Authors: Raffi Yessayan
He took his time, looking in each of the store windows along the way. His favorite part of window-shopping wasn’t so much the items on display, but the design of the displays themselves. He despised discount stores, the way they just threw clothes over the mannequins and stuck them wherever they found some open floor space. The boutique shops on Newbury Street were different. There was an art to setting the displays, positioning the mannequins in a way that would entice people to enter the store to learn more about these life-sized dolls, the world they lived in, the clothes they were wearing. Sleep knew that he could do this better than anyone else, even without a college degree. He had, after all, been practicing on his own since he was a little boy.
A
lves was hungry. He waited patiently as Mooney unfolded the legs
of the card table and set it up in the living room. There was no dining room in Mooney’s tiny apartment, so this would have to do. Mooney went to a closet and rounded up a couple of folding chairs and set them up. “Dinner is served,” he said.
Alves took the sandwiches from the brown paper bag, figured out which one was the large Italian with everything, unwrapped it and used the wax paper as a plate. He forgot his manners and took a bite before Mooney had a chance to sit down.
“What do you have to drink?” Alves asked, his mouth full.
“Tap water and beer.”
“I don’t drink Boston tap water.”
“Let me get you a beer.”
Biggie, Mooney’s Maine coon cat, jumped up on the card table and started rubbing his chin on a corner of Alves’s wax paper plate. He wasn’t sure if the cat was begging for food or looking to be petted. His head was as big as a coconut. He waited for Mooney to come back with the beer.

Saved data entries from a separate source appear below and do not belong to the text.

(* ===== verification/AppendTable.v ===== *)
(** Tables nothing is deleted from.

    Some store modules only insert and update.  Their tables hold the rows of a
    list of valid entries whose row ids are their places, so the operations can
    be read on that list: [entry_log] is the invariant, and each lemma says what
    one SQL statement of such a module does to the list. *)

From S2P Require Import Prelude Table.

Section AppendTable.
Context {Row Entry Failure K : Type} `{EqDecision K}.
Context (rowid : Row -> Z) (key : Row -> K).
Context (validate : Row -> result Failure Entry) (row_of : Entry -> Row) (entry_ok : Entry -> Prop).
Implicit Types (e : Entry) (log : list Entry).

Definition entry_id e : Z := rowid (row_of e).
Definition entry_key e : K := key (row_of e).

Record entry_log (bound : Z) log : Prop := mkEntryLog {
  el_valid : Forall entry_ok log;
  el_keys : NoDup (entry_key <$> log);
  el_ids : entry_id <$> log = seqZ 1 (len log);
  el_bound : len log <= bound
}.

Definition rows_of log : list Row := row_of <$> log.

(** [SELECT ... WHERE key = ?1] on the entries. *)
Definition find_entry (k : K) log : option Entry := List.find (fun e => bool_decide (entry_key e = k)) log.

Lemma find_entry_Some k log e : find_entry k log = Some e -> e ∈ log /\ entry_key e = k.
Proof. intros [Hin E]%find_some. apply list_elem_of_In in Hin. by bool_prop. Qed.

Lemma find_entry_None k log : find_entry k log = None <-> k ∉ entry_key <$> log.
Proof.
  unfold find_entry. rewrite find_None_iff, Forall_forall. setoid_rewrite bool_decide_eq_false.
  rewrite list_elem_of_fmap. naive_solver.
Qed.

Lemma find_entry_elem k log e : NoDup (entry_key <$> log) -> find_entry k log = Some e <-> e ∈ log /\ entry_key e = k.
Proof.
  intros Hn. split; [apply find_entry_Some|]. intros [Hin <-].
  induction log as [|x log IH]; [set_solver|]. rewrite fmap_cons in Hn. apply NoDup_cons in Hn as [Hx Hn].
  unfold find_entry in *. cbn. case_bool_decide as E.
  - apply elem_of_cons in Hin as [->|Hin]; [done|]. exfalso. apply Hx. rewrite E. by apply list_elem_of_fmap_2.
  - apply elem_of_cons in Hin as [->|Hin]; [done|]. by apply IH.
Qed.

Lemma entry_key_inj log e e' :
  NoDup (entry_key <$> log) -> e ∈ log -> e' ∈ log -> entry_key e = entry_key e' -> e = e'.
Proof.
  intros Hn He He' E. assert (H1 : find_entry (entry_key e) log = Some e) by (by apply find_entry_elem).
  assert (H2 : find_entry (entry_key e) log = Some e') by (by apply find_entry_elem). congruence.
Qed.

Lemma find_entry_app k log log' :
  find_entry k (log ++ log') = match find_entry k log with Some e => Some e | None => find_entry k log' end.
Proof. induction log as [|x log IH]; [done|]. unfold find_entry in *. cbn. by case_bool_decide. Qed.

(** * Reading *)

Context (Hvalid : forall e, entry_ok e -> validate (row_of e) = Ok e).

Lemma lookup_rows k log : lookup_key key k (rows_of log) = row_of <$> find_entry k log.
Proof.
  unfold lookup_key, find_entry, rows_of. induction log as [|e log IH]; [done|]. cbn. fold (entry_key e).
  case_bool_decide; [done|exact IH].
Qed.

Lemma read_key k log :
  Forall entry_ok log ->
  match lookup_key key k (rows_of log) with
  | None => Ok None
  | Some raw => e ← validate raw; Ok (Some e)
  end = Ok (find_entry k log).
Proof.
  intros Hv. rewrite lookup_rows. destruct (find_entry k log) as [e|] eqn:E; [|done].
  apply find_entry_Some in E as [Hin _]. rewrite Forall_forall in Hv. cbn. by rewrite Hvalid by auto.
Qed.

Lemma filter_rows (p : Row -> bool) log : List.filter p (rows_of log) = rows_of (List.filter (fun e => p (row_of e)) log).
Proof. unfold rows_of. induction log as [|e log IH]; [done|]. cbn. rewrite IH. by case_match. Qed.

Lemma take_rows n log : take n (rows_of log) = rows_of (take n log).
Proof. unfold rows_of. by rewrite fmap_take. Qed.

Lemma validate_rows log : Forall entry_ok log -> mapM validate (rows_of log) = Ok log.
Proof. unfold rows_of. induction 1 as [|e log He _ IH]; [done|]. cbn. rewrite Hvalid by done. cbn. by rewrite IH. Qed.

Lemma Forall_filter_rows (P : Entry -> Prop) (q : Entry -> bool) log : Forall P log -> Forall P (List.filter q log).
Proof. rewrite !Forall_forall. intros Hp e [_ Hin]%elem_of_filter_rows. auto. Qed.

Lemma read_selected (p : Row -> bool) n log :
  Forall entry_ok log ->
  mapM validate (take n (List.filter p (rows_of log))) = Ok (take n (List.filter (fun e => p (row_of e)) log)).
Proof.
  intros. rewrite filter_rows, take_rows. apply validate_rows. by apply Forall_take, Forall_filter_rows.
Qed.

Lemma read_all_selected (p : Row -> bool) log :
  Forall entry_ok log -> mapM validate (List.filter p (rows_of log)) = Ok (List.filter (fun e => p (row_of e)) log).
Proof. intros. rewrite filter_rows. apply validate_rows. by apply Forall_filter_rows. Qed.

(** * Writing *)

Lemma len_rows log : len (rows_of log) = len log.
Proof. unfold rows_of, len. by rewrite length_fmap. Qed.

Lemma id_at log i e : entry_id <$> log = seqZ 1 (len log) -> log !! i = Some e -> entry_id e = Z.of_nat i + 1.
Proof.
  intros Hid He. assert (E : (entry_id <$> log) !! i = Some (entry_id e)) by (by rewrite list_lookup_fmap, He).
  rewrite Hid in E. apply lookup_seqZ in E. lia.
Qed.

Lemma elem_id log e : entry_id <$> log = seqZ 1 (len log) -> e ∈ log -> 1 <= entry_id e <= len log.
Proof.
  intros Hid [i Hi]%list_elem_of_lookup. rewrite (id_at log i e Hid Hi).
  apply lookup_lt_Some in Hi. unfold len. lia.
Qed.

Lemma id_inj log e e' : entry_id <$> log = seqZ 1 (len log) -> e ∈ log -> e' ∈ log -> entry_id e = entry_id e' -> e = e'.
Proof.
  intros Hid [i Hi]%list_elem_of_lookup [j Hj]%list_elem_of_lookup E.
  rewrite (id_at log i e Hid Hi), (id_at log j e' Hid Hj) in E. assert (i = j) as -> by lia. congruence.
Qed.

Lemma highest_row log :
  entry_id <$> log = seqZ 1 (len log) -> default 0 (max_rowid rowid (rows_of log)) = len log.
Proof.
  intros Hid. pose proof (max_rowid_spec rowid (rows_of log)) as H.
  destruct (max_rowid rowid (rows_of log)) as [m|]; cbn [from_option id].
  - destruct H as [(r & (e & -> & He)%list_elem_of_fmap & <-) Hf].
    fold (entry_id e). pose proof (elem_id log e Hid He) as Hr.
    destruct (lookup_lt_is_Some_2 log (length log - 1)) as [x Hx]; [unfold len, entry_id in *; lia|].
    rewrite Forall_forall in Hf. specialize (Hf (row_of x)).
    assert (Hxe : rowid (row_of x) <= entry_id e).
    { apply Hf. unfold rows_of. apply list_elem_of_fmap_2. by eapply list_elem_of_lookup_2. }
    fold (entry_id x) in Hxe. rewrite (id_at log _ x Hid Hx) in Hxe. unfold len, entry_id, id in *. lia.
  - unfold rows_of in H. apply fmap_nil_inv in H. by subst.
Qed.

Lemma next_row `{RandomRowid} log :
  entry_id <$> log = seqZ 1 (len log) -> len log < i64_max -> next_rowid rowid (rows_of log) = Some (len log + 1).
Proof.
  intros Hid Hb. pose proof (highest_row log Hid) as Hh. unfold next_rowid.
  pose proof (max_rowid_spec rowid (rows_of log)) as Hs.
  destruct (max_rowid rowid (rows_of log)) as [m|]; cbn [from_option id] in Hh.
  - subst m. by rewrite (proj2 (Z.ltb_lt _ _)).
  - by rewrite <- Hh.
Qed.

Lemma insert_next log e :
  entry_id <$> log = seqZ 1 (len log) -> entry_id e = len log + 1 ->
  insert_row rowid (row_of e) (rows_of log) = rows_of (log ++ [e]).
Proof.
  intros Hid He. rewrite insert_row_last; [unfold rows_of; by rewrite fmap_app|].
  unfold rows_of. apply Forall_fmap. rewrite Forall_forall. intros x Hx. cbn.
  pose proof (elem_id log x Hid Hx) as Hr. unfold entry_id in *. lia.
Qed.

Lemma entry_log_snoc bound log e :
  entry_log bound log -> entry_ok e -> find_entry (entry_key e) log = None -> entry_id e = len log + 1 ->
  len log < bound -> entry_log bound (log ++ [e]).
Proof.
  intros [Hv Hk Hi Hb] He Hn Hid Hlt. constructor.
  - by apply Forall_app; split; [|repeat constructor].
  - rewrite fmap_app. apply NoDup_app. split_and!; [done| |apply NoDup_singleton].
    intros k Hin ->%list_elem_of_singleton. by apply find_entry_None in Hn.
  - rewrite fmap_app, Hi, len_app. cbn. rewrite Hid. change (len [e]) with 1.
    unfold len. replace (Z.of_nat (length log) + 1) with (Z.of_nat (S (length log))) by lia. rewrite seqZ_S.
    f_equal. cbn. f_equal. lia.
  - rewrite len_app. change (len [e]) with 1. lia.
Qed.

Lemma seqZ_sorted m n : StronglySorted Z.lt (seqZ m (Z.of_nat n)).
Proof.
  revert m. induction n as [|n IH]; intros m; [constructor|].
  rewrite seqZ_cons by lia. replace (Z.pred (Z.of_nat (S n))) with (Z.of_nat n) by lia.
  constructor; [apply IH|]. rewrite Forall_forall. intros x Hx%elem_of_seqZ. lia.
Qed.

Lemma rows_ordered log : entry_id <$> log = seqZ 1 (len log) -> ordered rowid (rows_of log).
Proof.
  intros Hid. unfold ordered, rows_of. rewrite <- list_fmap_compose.
  change (rowid ∘ row_of) with entry_id. rewrite Hid. apply seqZ_sorted.
Qed.

(** An update of the row with one id. *)
Lemma update_one log (f : Row -> Row) (g : Entry -> Entry) (p : Row -> bool) :
  (forall e, e ∈ log -> p (row_of e) = true -> f (row_of e) = row_of (g e)) ->
  update_rows p f (rows_of log) = rows_of ((fun e => if p (row_of e) then g e else e) <$> log).
Proof.
  intros Hf. unfold update_rows, rows_of. rewrite <- !list_fmap_compose. apply list_fmap_ext.
  intros i e He%list_elem_of_lookup_2. cbn. destruct (p (row_of e)) eqn:P; [|done]. by apply Hf.
Qed.

Lemma entry_log_update bound log (g : Entry -> Entry) :
  entry_log bound log -> (forall e, entry_id (g e) = entry_id e) -> (forall e, entry_key (g e) = entry_key e) ->
  (forall e, e ∈ log -> entry_ok (g e)) -> entry_log bound (g <$> log).
Proof.
  intros [Hv Hk Hi Hb] Hid Hkey Hg. constructor.
  - apply Forall_fmap, Forall_forall. intros e He. by apply Hg.
  - rewrite <- list_fmap_compose. erewrite list_fmap_ext; [exact Hk|]. intros i e _. apply Hkey.
  - rewrite <- list_fmap_compose. unfold len. rewrite length_fmap. fold (len log). rewrite <- Hi.
    apply list_fmap_ext. intros i e _. apply Hid.
  - unfold len in *. by rewrite length_fmap.
Qed.

Lemma find_entry_update k log (g : Entry -> Entry) :
  (forall e, entry_key (g e) = entry_key e) -> find_entry k (g <$> log) = g <$> find_entry k log.
Proof.
  intros Hg. unfold find_entry. induction log as [|e log IH]; [done|]. cbn. rewrite Hg. by case_bool_decide.
Qed.
End AppendTable.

“I really don’t like cats, Sarge.”
“You’re not allergic.” Mooney said. “So suck it up.” Mooney lifted Biggie and put him on the floor. By the time he sat in his chair, the cat
was back on the table. He flopped down on the one empty spot, as if he knew he’d get tossed out if he got too close to the food. Mooney handed Alves a beer, an ice cold sixteen-ounce can of Schlitz.
“I dislike Schlitz beer more than I hate cats.”
“Sorry. They were all out of that John Adams Wicked Pisser Summer Brew that you drink.”
“Where do you find this stuff?”
“I have my sources.”
Alves popped the top and took a sip. It wasn’t so bad, but he wouldn’t give Mooney the satisfaction. He made a face like he was drinking skunked beer, then cleared his palate with another bite of his sub. He watched Mooney take his time unwrapping his sandwich, folding the paper back so it wouldn’t touch his tie. “What did you get?” Alves asked.
“An American with mayo.”
“I forgot that hanging out with you is like going back in time. I know sub shops have Americans listed on the menu, but I’ve never actually seen anyone order one. What’s in it?”
“Bologna, boiled ham, salami and American cheese.”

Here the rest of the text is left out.